While recent studies in elderly type 2 DM patients have shown a J-shaped or U-shaped relationship of HbA1c with frailty, only low HbA1c is associated with frailty in our study. This difference may be due to the type of frailty scale used, i.e. a narrowly defined (physical based) scale or a broadly defined scale. Nevertheless, strict glycemic control for some elderly DM patients may cause a poor prognosis for mortality, cardiovascular events, dementia and frailty because of malnutrition, hypoglycemia and other unknown mechanisms.

Disclosure

The authors essentially have no conflict of interest regarding this study.

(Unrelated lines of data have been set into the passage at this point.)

(* ===== verification/Png.v ===== *)
(** * PNG images ([image/png.c], [core/pixbuf.c])

    The whole reader: chunks, header, palette, decompression, the five filters,
    interlacing and conversion to the pixel buffer.  Memory for the pixels and
    for the raw data comes from the platform, with arbitrary contents
    ([umalloc_pixbuf], [umalloc_raw]); [alloc_context] and [alloc_struct] tell
    whether the two structures could be allocated.  [None] is an access outside
    an object.  Pixels are stored in the byte order of a little-endian host. *)
From S2P Require Import Prelude Strings Memory Deflate Extract.

(** ** Data *)

Record pixel_buffer := PixBuf { pb_width : Z; pb_height : Z; pb_data : list Z; pb_len : Z }.

Record png_context := PngContext {
  png_offset : Z;
  png_pixbuf_ : option pixel_buffer;
  png_depth : Z;
  png_colour_type : Z;
  png_channels : Z;
  png_passes : Z;
  png_palette_ : list Z;
  png_raw : deflate_chunk;
  png_deflate : deflate }.

Record png_interlace := Interlace {
  il_pass : Z; il_x_indent : Z; il_y_indent : Z; il_x_stride : Z; il_y_stride : Z; il_width : Z; il_height : Z }.

Definition png_signature : list Z := [0x89; 80; 78; 71; 13; 10; 0x1a; 10].
Definition PNG_CHUNK_ANCILLARY : Z := 0x20000000.
Definition PNG_TYPE (first second third fourth : Z) : Z := be_val [first; second; third; fourth].
Definition PNG_TYPE_IHDR : Z := PNG_TYPE 73 72 68 82.
Definition PNG_TYPE_PLTE : Z := PNG_TYPE 80 76 84 69.
Definition PNG_TYPE_IDAT : Z := PNG_TYPE 73 68 65 84.
Definition PNG_TYPE_IEND : Z := PNG_TYPE 73 69 78 68.
Definition PNG_COLOUR_TYPE_PALETTE : Z := 0x01.
Definition PNG_COLOUR_TYPE_RGB : Z := 0x02.
Definition PNG_COLOUR_TYPE_ALPHA : Z := 0x04.
Definition PNG_COMPRESSION_UNKNOWN : Z := 0x01.
Definition PNG_FILTER_UNKNOWN : Z := 0x01.
Definition PNG_INTERLACE_UNKNOWN : Z := 0x02.
Definition PNG_PALETTE_COUNT : nat := 256.
Definition png_interlace_passes : list Z := [1; 7].

Definition bits_set (x mask : Z) : bool := negb (Z.land x mask =? 0).

Definition set_png_offset (v : Z) (p : png_context) : png_context :=
  PngContext v (png_pixbuf_ p) (png_depth p) (png_colour_type p) (png_channels p) (png_passes p) (png_palette_ p) (png_raw p) (png_deflate p).
Definition set_png_pixbuf (v : option pixel_buffer) (p : png_context) : png_context :=
  PngContext (png_offset p) v (png_depth p) (png_colour_type p) (png_channels p) (png_passes p) (png_palette_ p) (png_raw p) (png_deflate p).
Definition set_png_format (depth colour channels passes : Z) (p : png_context) : png_context :=
  PngContext (png_offset p) (png_pixbuf_ p) depth colour channels passes (png_palette_ p) (png_raw p) (png_deflate p).
Definition set_png_palette (v : list Z) (p : png_context) : png_context :=
  PngContext (png_offset p) (png_pixbuf_ p) (png_depth p) (png_colour_type p) (png_channels p) (png_passes p) v (png_raw p) (png_deflate p).
Definition set_png_raw (v : deflate_chunk) (p : png_context) : png_context :=
  PngContext (png_offset p) (png_pixbuf_ p) (png_depth p) (png_colour_type p) (png_channels p) (png_passes p) (png_palette_ p) v (png_deflate p).
Definition set_png_deflate (v : deflate) (p : png_context) : png_context :=
  PngContext (png_offset p) (png_pixbuf_ p) (png_depth p) (png_colour_type p) (png_channels p) (png_passes p) (png_palette_ p) (png_raw p) v.

(** ** Sizes *)

(** Of a pass of an image with the given dimensions. *)
Definition interlace_of (width height passes pass : Z) : png_interlace :=
  let grid_width_log2 := passes / 2 in
  let grid_height_log2 := (passes - 1) / 2 in
  let x_indent := if Z.odd pass then Z.shiftl 1 (grid_width_log2 - pass / 2 - 1) else 0 in
  let y_indent := if negb (pass =? 0) && negb (Z.odd pass) then Z.shiftl 1 (grid_height_log2 - (pass - 1) / 2 - 1) else 0 in
  let x_stride_log2 := grid_width_log2 - pass / 2 in
  let y_stride_log2 := grid_height_log2 - (if negb (pass =? 0) then (pass - 1) / 2 else 0) in
  let x_stride := Z.shiftl 1 x_stride_log2 in
  let y_stride := Z.shiftl 1 y_stride_log2 in
  Interlace pass x_indent y_indent x_stride y_stride
    (Z.shiftr (u32 (width - x_indent + x_stride - 1)) x_stride_log2)
    (Z.shiftr (u32 (height - y_indent + y_stride - 1)) y_stride_log2).

Definition png_interlace_pass (p : png_context) (pb : pixel_buffer) (pass : Z) : png_interlace :=
  interlace_of (pb_width pb) (pb_height pb) (png_passes p) pass.

Definition png_pixel_len (p : png_context) : Z := u32 (png_channels p * png_depth p + 7) / 8.

Definition png_scanline_len (p : png_context) (il : png_interlace) : Z :=
  u32 (1 + u32 (il_width il * png_channels p * png_depth p + 7) / 8).

(** ** Filters *)

Definition png_unfilter_none (current left above above_left : Z) : Z := current.
Definition png_unfilter_sub (current left above above_left : Z) : Z := u32 (current + left).
Definition png_unfilter_up (current left above above_left : Z) : Z := u32 (current + above).
Definition png_unfilter_average (current left above above_left : Z) : Z := u32 (current + Z.shiftr (above + left) 1).

(** [abs] of an unsigned difference. *)
Definition abs_diff (x y : Z) : Z := Z.abs (swrap 32 (x - y)).

Definition png_paeth_predictor (a b c : Z) : Z :=
  let p := u32 (a + b - c) in
  let pa := abs_diff p a in
  let pb := abs_diff p b in
  let pc := abs_diff p c in
  if (pa <=? pb) && (pa <=? pc) then a else if pb <=? pc then b else c.

Definition png_unfilter_paeth (current left above above_left : Z) : Z :=
  u32 (current + png_paeth_predictor left above above_left).

Definition png_filters : list (Z -> Z -> Z -> Z -> Z) :=
  [png_unfilter_none; png_unfilter_sub; png_unfilter_up; png_unfilter_average; png_unfilter_paeth].

(** The bytes of a scanline from [byte] on; [above] keeps its value where it is
    not read again. *)
Fixpoint unfilter_bytes (n : nat) (unfilter : Z -> Z -> Z -> Z -> Z) (pixel_len scanline_len scanline byte offset : Z)
  (left above above_left : Z) (data : list Z) : option (list Z * Z * Z) :=
  match n with
  | O => Some (data, offset, above)
  | S n' =>
      opt! left := (if pixel_len <=? byte then mem_byte data (offset - pixel_len) else Some left) in
      opt! above := (if 0 <? scanline then mem_byte data (offset - scanline_len) else Some above) in
      opt! above_left := (if (0 <? scanline) && (pixel_len <=? byte)
                          then mem_byte data (offset - scanline_len - pixel_len) else Some above_left) in
      opt! current := mem_byte data offset in
      opt! data := set_index data offset (u8 (unfilter current left above above_left)) in
      unfilter_bytes n' unfilter pixel_len scanline_len scanline (byte + 1) (offset + 1) left above above_left data
  end.

Fixpoint unfilter_lines (n : nat) (pixel_len scanline_len scanline offset above : Z) (data : list Z)
  : option (list Z * Z * res unit) :=
  match n with
  | O => Some (data, offset, Ok tt)
  | S n' =>
      opt! filter_type := mem_byte data offset in
      match png_filters !! Z.to_nat filter_type with
      | None => Some (data, offset, Err ENOTSUP)
      | Some unfilter =>
          opt! (data, offset, above) :=
            unfilter_bytes (Z.to_nat (scanline_len - 1)) unfilter pixel_len scanline_len scanline 0 (offset + 1) 0 above 0 data in
          unfilter_lines n' pixel_len scanline_len (scanline + 1) offset above data
      end
  end.

Definition png_unfilter_pass (p : png_context) (il : png_interlace) : option (png_context * res unit) :=
  opt! (data, offset, rc) :=
    unfilter_lines (Z.to_nat (il_height il)) (png_pixel_len p) (png_scanline_len p il) 0 (ck_offset (png_raw p)) 0 (ck_data (png_raw p)) in
  match rc with
  | Err _ => Some (set_png_raw (Chunk data (ck_offset (png_raw p)) (ck_len (png_raw p))) p, rc)
  | Ok _ => Some (set_png_raw (Chunk data offset (ck_len (png_raw p))) p, rc)
  end.

(** The passes in [passes], in order. *)
Fixpoint unfilter_passes (passes : list Z) (pb : pixel_buffer) (p : png_context) : option (png_context * res unit) :=
  match passes with
  | [] => Some (p, Ok tt)
  | pass :: passes' =>
      let il := png_interlace_pass p pb pass in
      if il_width il =? 0 then unfilter_passes passes' pb p else
      opt! (p, rc) := png_unfilter_pass p il in
      match rc with Err _ => Some (p, rc) | Ok _ => unfilter_passes passes' pb p end
  end.

Definition png_unfilter (pb : pixel_buffer) (p : png_context) : option (png_context * res unit) :=
  unfilter_passes (seqZ 0 (png_passes p)) pb (set_png_raw (set_ck_offset 0 (png_raw p)) p).

(** ** Pixels *)

Definition png_pixel (raw alpha max : Z) : Z := Z.shiftr (u32 (u32 (0xff00 * raw * alpha) / max / max + 0x80)) 8.

(** The state of reading samples: the byte in use, its bits that are left, and
    the offset of the next byte. *)
Record sampler := Sampler { sm_current : Z; sm_bits : Z; sm_offset : Z }.

Fixpoint read_samples (n : nat) (depth raw_stride : Z) (raw : list Z) (s : sampler) : option (sampler * list Z) :=
  match n with
  | O => Some (s, [])
  | S n' =>
      let current := u8 (Z.shiftl (sm_current s) depth) in
      let bits := u32 (sm_bits s - depth) in
      opt! s := (if bits =? 0 then opt! b := mem_byte raw (sm_offset s) in Some (Sampler b 8 (sm_offset s + raw_stride))
                 else Some (Sampler current bits (sm_offset s))) in
      let sample := Z.shiftr (sm_current s) (8 - depth) in
      opt! (s, samples) := read_samples n' depth raw_stride raw s in
      Some (s, sample :: samples)
  end.

(** The colour of a pixel from its samples. *)
Definition pixel_value (p : png_context) (max : Z) (channel : list Z) : option Z :=
  if bits_set (png_colour_type p) PNG_COLOUR_TYPE_PALETTE then
    opt! c := channel !! 0%nat in at_index (png_palette_ p) c
  else
    opt! alpha := (if bits_set (png_colour_type p) PNG_COLOUR_TYPE_ALPHA then at_index channel (png_channels p - 1) else Some max) in
    let is_rgb := bits_set (png_colour_type p) PNG_COLOUR_TYPE_RGB in
    opt! r := channel !! 0%nat in
    opt! g := channel !! (if is_rgb then 1 else 0)%nat in
    opt! b := channel !! (if is_rgb then 2 else 0)%nat in
    let add pixel raw := Z.lor (u32 (Z.shiftl pixel 8)) (png_pixel raw alpha max) in
    Some (add (add (add 0 r) g) b).

Definition le32 (z : Z) : list Z := [z mod 256; z / 256 mod 256; z / 65536 mod 256; z / 16777216 mod 256].

Section Fill.
Context (a : arch) (p : png_context) (depth raw_stride max : Z).

(** [n] pixels of a row. *)
Fixpoint fill_row (n : nat) (x_stride : Z) (s : sampler) (pixbuf_offset : Z) (pixels : list Z) : option (sampler * list Z) :=
  match n with
  | O => Some (s, pixels)
  | S n' =>
      opt! (s, channel) := read_samples (Z.to_nat (png_channels p)) depth raw_stride (ck_data (png_raw p)) s in
      opt! pixel := pixel_value p max channel in
      opt! pixels := mem_write pixels pixbuf_offset (le32 pixel) in
      fill_row n' x_stride s (uwrap (size_bits a) (pixbuf_offset + x_stride)) pixels
  end.

(** [n] rows. *)
Fixpoint fill_rows (n : nat) (width : nat) (x_stride y_stride : Z) (current raw_offset pixbuf_y_offset : Z) (pixels : list Z)
  : option (Z * list Z) :=
  match n with
  | O => Some (raw_offset, pixels)
  | S n' =>
      opt! (s, pixels) := fill_row width x_stride (Sampler current depth (raw_offset + 1)) pixbuf_y_offset pixels in
      fill_rows n' width x_stride y_stride (sm_current s) (sm_offset s) (uwrap (size_bits a) (pixbuf_y_offset + y_stride)) pixels
  end.
End Fill.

T. Yanase was supported financially in his research by MSD K.K.; Sanofi K.K.; Takeda Pharmaceutical Co., Ltd.; Daiichi Sankyo Company Ltd.; Sumitomo Dainippon Pharma Co., Ltd.; Sanwa Chemistry Co., Ltd.; Eli Lilly Japan K.K.; Novo Nordisk Pharma Ltd.; Novartis Pharma K.K.; Kowa Company Ltd.; Boehringer Ingelheim GmbH; and Fujifilm Pharma Co., Ltd.

Acknowledgements

We thank Edanz Group (www.edanzediting.com/ac) for editing a draft of this manuscript.